### DATA FOR THIS EXERCISE ###

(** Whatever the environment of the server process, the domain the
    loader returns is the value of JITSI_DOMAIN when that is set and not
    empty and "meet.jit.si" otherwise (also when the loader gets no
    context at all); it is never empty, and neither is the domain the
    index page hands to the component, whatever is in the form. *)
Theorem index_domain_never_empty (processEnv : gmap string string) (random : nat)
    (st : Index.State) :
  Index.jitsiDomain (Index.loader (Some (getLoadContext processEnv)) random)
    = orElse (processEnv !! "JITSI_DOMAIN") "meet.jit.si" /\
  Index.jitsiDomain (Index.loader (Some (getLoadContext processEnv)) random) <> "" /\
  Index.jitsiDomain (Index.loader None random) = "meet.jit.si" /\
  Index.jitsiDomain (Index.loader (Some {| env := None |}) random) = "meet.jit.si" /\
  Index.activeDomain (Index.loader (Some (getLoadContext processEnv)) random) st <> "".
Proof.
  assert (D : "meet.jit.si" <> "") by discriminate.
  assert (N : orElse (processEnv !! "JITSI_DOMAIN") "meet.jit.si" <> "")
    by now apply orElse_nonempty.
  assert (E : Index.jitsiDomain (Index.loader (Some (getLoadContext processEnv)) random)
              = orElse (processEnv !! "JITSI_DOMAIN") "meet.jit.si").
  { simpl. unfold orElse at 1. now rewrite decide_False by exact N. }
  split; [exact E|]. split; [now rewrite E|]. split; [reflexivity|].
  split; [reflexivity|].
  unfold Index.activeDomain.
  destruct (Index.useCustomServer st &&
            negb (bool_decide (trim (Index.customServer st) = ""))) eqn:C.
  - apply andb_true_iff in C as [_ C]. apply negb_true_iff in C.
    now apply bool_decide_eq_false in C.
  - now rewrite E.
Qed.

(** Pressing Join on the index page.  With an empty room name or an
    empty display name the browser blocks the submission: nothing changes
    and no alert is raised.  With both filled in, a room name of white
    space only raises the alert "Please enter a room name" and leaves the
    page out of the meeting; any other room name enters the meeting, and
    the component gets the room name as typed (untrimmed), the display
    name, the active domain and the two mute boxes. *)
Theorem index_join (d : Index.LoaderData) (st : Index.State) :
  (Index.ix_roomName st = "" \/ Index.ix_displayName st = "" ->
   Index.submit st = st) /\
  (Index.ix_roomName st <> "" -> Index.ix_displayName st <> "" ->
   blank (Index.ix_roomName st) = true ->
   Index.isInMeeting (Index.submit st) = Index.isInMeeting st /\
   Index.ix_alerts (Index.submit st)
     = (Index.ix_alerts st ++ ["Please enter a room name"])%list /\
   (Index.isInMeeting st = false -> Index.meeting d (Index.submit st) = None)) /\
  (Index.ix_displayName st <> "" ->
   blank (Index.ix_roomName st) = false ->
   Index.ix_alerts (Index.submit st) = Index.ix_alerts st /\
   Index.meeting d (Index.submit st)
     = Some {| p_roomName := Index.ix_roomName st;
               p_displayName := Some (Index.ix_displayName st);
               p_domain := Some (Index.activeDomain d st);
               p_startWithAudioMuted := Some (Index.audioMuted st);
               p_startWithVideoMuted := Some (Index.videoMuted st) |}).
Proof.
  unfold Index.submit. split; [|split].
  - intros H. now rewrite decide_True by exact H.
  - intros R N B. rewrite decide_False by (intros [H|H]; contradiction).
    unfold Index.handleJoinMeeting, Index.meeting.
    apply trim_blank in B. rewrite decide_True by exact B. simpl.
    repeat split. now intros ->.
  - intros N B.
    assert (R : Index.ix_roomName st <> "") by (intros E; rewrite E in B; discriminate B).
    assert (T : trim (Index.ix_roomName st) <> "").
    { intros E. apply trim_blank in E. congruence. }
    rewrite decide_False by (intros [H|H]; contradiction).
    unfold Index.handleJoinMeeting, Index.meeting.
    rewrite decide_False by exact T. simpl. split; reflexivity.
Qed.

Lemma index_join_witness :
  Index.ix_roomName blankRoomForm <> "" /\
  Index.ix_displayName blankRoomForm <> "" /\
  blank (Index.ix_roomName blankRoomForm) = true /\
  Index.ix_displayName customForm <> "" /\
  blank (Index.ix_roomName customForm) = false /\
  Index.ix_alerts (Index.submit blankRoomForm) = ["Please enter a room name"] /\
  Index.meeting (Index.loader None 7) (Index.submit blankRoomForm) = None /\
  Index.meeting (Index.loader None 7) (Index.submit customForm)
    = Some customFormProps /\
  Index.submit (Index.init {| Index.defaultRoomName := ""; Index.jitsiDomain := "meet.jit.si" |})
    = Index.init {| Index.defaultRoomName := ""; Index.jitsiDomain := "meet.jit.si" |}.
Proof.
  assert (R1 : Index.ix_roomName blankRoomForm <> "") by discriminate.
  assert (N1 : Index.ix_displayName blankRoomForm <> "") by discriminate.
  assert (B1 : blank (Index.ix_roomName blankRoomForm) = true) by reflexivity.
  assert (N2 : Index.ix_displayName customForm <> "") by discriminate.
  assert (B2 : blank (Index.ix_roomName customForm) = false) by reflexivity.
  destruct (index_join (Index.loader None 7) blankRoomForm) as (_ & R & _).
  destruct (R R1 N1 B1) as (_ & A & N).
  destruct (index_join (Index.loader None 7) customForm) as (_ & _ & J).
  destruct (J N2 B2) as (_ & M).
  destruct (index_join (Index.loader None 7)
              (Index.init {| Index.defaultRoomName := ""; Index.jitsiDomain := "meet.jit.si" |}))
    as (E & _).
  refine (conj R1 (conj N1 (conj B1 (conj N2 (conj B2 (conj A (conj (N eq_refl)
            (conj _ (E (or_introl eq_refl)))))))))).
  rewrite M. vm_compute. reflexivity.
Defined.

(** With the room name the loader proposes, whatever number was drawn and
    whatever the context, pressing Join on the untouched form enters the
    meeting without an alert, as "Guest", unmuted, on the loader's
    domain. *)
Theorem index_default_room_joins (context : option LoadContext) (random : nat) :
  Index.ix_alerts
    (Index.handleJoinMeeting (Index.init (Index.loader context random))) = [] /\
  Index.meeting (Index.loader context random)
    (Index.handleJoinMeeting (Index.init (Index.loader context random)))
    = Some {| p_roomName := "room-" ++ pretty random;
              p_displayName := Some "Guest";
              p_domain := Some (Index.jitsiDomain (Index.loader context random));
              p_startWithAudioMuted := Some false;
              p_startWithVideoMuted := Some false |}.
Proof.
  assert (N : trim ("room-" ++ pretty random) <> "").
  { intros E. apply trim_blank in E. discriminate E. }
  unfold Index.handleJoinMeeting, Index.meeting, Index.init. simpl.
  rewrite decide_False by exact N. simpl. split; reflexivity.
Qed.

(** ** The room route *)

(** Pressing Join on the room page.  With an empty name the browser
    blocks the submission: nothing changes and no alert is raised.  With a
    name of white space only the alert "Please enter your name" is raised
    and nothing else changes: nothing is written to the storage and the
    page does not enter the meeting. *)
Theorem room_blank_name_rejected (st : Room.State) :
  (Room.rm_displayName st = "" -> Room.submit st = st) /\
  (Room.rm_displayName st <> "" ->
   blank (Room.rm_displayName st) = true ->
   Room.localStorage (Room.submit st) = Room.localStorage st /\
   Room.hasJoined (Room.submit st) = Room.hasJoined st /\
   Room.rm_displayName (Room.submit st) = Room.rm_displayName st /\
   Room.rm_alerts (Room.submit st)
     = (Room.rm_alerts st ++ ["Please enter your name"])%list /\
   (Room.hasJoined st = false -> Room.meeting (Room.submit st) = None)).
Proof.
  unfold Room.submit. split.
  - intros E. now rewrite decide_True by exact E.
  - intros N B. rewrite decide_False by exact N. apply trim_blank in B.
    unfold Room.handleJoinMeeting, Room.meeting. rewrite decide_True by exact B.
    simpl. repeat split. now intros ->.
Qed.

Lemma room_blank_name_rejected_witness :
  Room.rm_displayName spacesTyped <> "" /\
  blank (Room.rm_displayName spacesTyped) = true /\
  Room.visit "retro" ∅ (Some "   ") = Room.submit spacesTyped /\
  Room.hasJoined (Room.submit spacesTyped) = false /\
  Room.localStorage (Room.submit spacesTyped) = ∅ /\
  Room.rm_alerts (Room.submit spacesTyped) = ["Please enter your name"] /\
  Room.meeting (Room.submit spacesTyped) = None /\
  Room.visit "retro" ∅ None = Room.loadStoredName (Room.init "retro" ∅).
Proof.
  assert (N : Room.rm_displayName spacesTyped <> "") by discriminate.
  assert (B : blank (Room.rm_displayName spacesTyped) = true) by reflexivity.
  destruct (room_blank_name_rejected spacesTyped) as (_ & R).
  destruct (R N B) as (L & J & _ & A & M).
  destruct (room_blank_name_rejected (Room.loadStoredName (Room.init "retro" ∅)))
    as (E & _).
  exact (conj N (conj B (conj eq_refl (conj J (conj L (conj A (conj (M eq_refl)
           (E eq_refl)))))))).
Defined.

###

## YOUR TASK
For the data above, state only how many lines include the word "list".

## TASK SOLUTION
2